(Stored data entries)

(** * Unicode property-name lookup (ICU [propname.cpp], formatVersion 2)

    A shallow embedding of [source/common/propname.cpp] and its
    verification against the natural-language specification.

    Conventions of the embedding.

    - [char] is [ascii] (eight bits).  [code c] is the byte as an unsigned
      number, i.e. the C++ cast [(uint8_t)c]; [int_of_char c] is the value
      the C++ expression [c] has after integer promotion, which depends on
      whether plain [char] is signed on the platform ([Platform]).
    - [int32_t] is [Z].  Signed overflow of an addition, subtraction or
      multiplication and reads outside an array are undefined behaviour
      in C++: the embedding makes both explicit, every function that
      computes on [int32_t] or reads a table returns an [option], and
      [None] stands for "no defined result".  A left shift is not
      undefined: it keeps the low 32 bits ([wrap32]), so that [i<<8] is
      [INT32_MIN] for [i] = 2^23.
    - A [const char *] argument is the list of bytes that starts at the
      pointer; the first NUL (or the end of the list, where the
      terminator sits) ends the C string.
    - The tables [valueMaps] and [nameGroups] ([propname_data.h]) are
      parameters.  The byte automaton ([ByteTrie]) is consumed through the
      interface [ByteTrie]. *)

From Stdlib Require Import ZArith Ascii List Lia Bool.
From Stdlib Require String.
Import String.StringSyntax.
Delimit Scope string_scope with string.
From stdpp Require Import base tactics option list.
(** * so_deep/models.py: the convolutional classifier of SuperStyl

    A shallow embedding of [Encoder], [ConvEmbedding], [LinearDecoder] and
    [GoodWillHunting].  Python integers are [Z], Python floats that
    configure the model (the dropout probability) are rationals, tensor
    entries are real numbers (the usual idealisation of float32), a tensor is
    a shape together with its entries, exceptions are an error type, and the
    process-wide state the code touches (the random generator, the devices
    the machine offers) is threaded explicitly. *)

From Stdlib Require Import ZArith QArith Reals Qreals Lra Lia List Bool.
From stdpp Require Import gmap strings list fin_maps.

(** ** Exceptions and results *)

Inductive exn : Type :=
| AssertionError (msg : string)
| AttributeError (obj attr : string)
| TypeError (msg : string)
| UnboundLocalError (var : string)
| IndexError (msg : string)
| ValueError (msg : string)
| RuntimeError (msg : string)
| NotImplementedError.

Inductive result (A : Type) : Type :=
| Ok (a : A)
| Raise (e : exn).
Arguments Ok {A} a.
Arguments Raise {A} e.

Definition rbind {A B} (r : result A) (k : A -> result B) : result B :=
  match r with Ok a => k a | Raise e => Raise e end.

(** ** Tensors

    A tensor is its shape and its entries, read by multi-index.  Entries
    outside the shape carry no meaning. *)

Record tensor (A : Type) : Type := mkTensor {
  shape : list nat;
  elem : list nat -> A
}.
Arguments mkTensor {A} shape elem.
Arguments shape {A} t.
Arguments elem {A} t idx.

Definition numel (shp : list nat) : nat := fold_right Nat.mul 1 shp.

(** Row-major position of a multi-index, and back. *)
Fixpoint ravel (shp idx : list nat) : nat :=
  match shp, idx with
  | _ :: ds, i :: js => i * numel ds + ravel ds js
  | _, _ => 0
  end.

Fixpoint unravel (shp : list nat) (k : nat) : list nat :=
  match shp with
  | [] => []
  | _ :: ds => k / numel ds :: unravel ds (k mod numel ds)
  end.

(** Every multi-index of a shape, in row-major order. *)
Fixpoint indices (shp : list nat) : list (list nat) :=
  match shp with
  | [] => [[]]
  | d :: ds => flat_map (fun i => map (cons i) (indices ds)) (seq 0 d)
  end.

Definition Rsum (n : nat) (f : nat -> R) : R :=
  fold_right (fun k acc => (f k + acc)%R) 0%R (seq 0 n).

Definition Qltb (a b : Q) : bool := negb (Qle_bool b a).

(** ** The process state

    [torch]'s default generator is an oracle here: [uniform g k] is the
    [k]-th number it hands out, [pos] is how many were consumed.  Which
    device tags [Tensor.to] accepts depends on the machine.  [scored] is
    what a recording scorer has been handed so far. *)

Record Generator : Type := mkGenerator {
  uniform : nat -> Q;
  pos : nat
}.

• Instructions to follow: The records above are to be given again in full, exactly as written.

• Solution:
(** * Unicode property-name lookup (ICU [propname.cpp], formatVersion 2)

    A shallow embedding of [source/common/propname.cpp] and its
    verification against the natural-language specification.

    Conventions of the embedding.

    - [char] is [ascii] (eight bits).  [code c] is the byte as an unsigned
      number, i.e. the C++ cast [(uint8_t)c]; [int_of_char c] is the value
      the C++ expression [c] has after integer promotion, which depends on
      whether plain [char] is signed on the platform ([Platform]).
    - [int32_t] is [Z].  Signed overflow of an addition, subtraction or
      multiplication and reads outside an array are undefined behaviour
      in C++: the embedding makes both explicit, every function that
      computes on [int32_t] or reads a table returns an [option], and
      [None] stands for "no defined result".  A left shift is not
      undefined: it keeps the low 32 bits ([wrap32]), so that [i<<8] is
      [INT32_MIN] for [i] = 2^23.
    - A [const char *] argument is the list of bytes that starts at the
      pointer; the first NUL (or the end of the list, where the
      terminator sits) ends the C string.
    - The tables [valueMaps] and [nameGroups] ([propname_data.h]) are
      parameters.  The byte automaton ([ByteTrie]) is consumed through the
      interface [ByteTrie]. *)

From Stdlib Require Import ZArith Ascii List Lia Bool.
From Stdlib Require String.
Import String.StringSyntax.
Delimit Scope string_scope with string.
From stdpp Require Import base tactics option list.
(** * so_deep/models.py: the convolutional classifier of SuperStyl

    A shallow embedding of [Encoder], [ConvEmbedding], [LinearDecoder] and
    [GoodWillHunting].  Python integers are [Z], Python floats that
    configure the model (the dropout probability) are rationals, tensor
    entries are real numbers (the usual idealisation of float32), a tensor is
    a shape together with its entries, exceptions are an error type, and the
    process-wide state the code touches (the random generator, the devices
    the machine offers) is threaded explicitly. *)

From Stdlib Require Import ZArith QArith Reals Qreals Lra Lia List Bool.
From stdpp Require Import gmap strings list fin_maps.

(** ** Exceptions and results *)

Inductive exn : Type :=
| AssertionError (msg : string)
| AttributeError (obj attr : string)
| TypeError (msg : string)
| UnboundLocalError (var : string)
| IndexError (msg : string)
| ValueError (msg : string)
| RuntimeError (msg : string)
| NotImplementedError.

Inductive result (A : Type) : Type :=
| Ok (a : A)
| Raise (e : exn).
Arguments Ok {A} a.
Arguments Raise {A} e.

Definition rbind {A B} (r : result A) (k : A -> result B) : result B :=
  match r with Ok a => k a | Raise e => Raise e end.

(** ** Tensors

    A tensor is its shape and its entries, read by multi-index.  Entries
    outside the shape carry no meaning. *)

Record tensor (A : Type) : Type := mkTensor {
  shape : list nat;
  elem : list nat -> A
}.
Arguments mkTensor {A} shape elem.
Arguments shape {A} t.
Arguments elem {A} t idx.

Definition numel (shp : list nat) : nat := fold_right Nat.mul 1 shp.

(** Row-major position of a multi-index, and back. *)
Fixpoint ravel (shp idx : list nat) : nat :=
  match shp, idx with
  | _ :: ds, i :: js => i * numel ds + ravel ds js
  | _, _ => 0
  end.

Fixpoint unravel (shp : list nat) (k : nat) : list nat :=
  match shp with
  | [] => []
  | _ :: ds => k / numel ds :: unravel ds (k mod numel ds)
  end.

(** Every multi-index of a shape, in row-major order. *)
Fixpoint indices (shp : list nat) : list (list nat) :=
  match shp with
  | [] => [[]]
  | d :: ds => flat_map (fun i => map (cons i) (indices ds)) (seq 0 d)
  end.

Definition Rsum (n : nat) (f : nat -> R) : R :=
  fold_right (fun k acc => (f k + acc)%R) 0%R (seq 0 n).

Definition Qltb (a b : Q) : bool := negb (Qle_bool b a).

(** ** The process state

    [torch]'s default generator is an oracle here: [uniform g k] is the
    [k]-th number it hands out, [pos] is how many were consumed.  Which
    device tags [Tensor.to] accepts depends on the machine.  [scored] is
    what a recording scorer has been handed so far. *)

Record Generator : Type := mkGenerator {
  uniform : nat -> Q;
  pos : nat
}.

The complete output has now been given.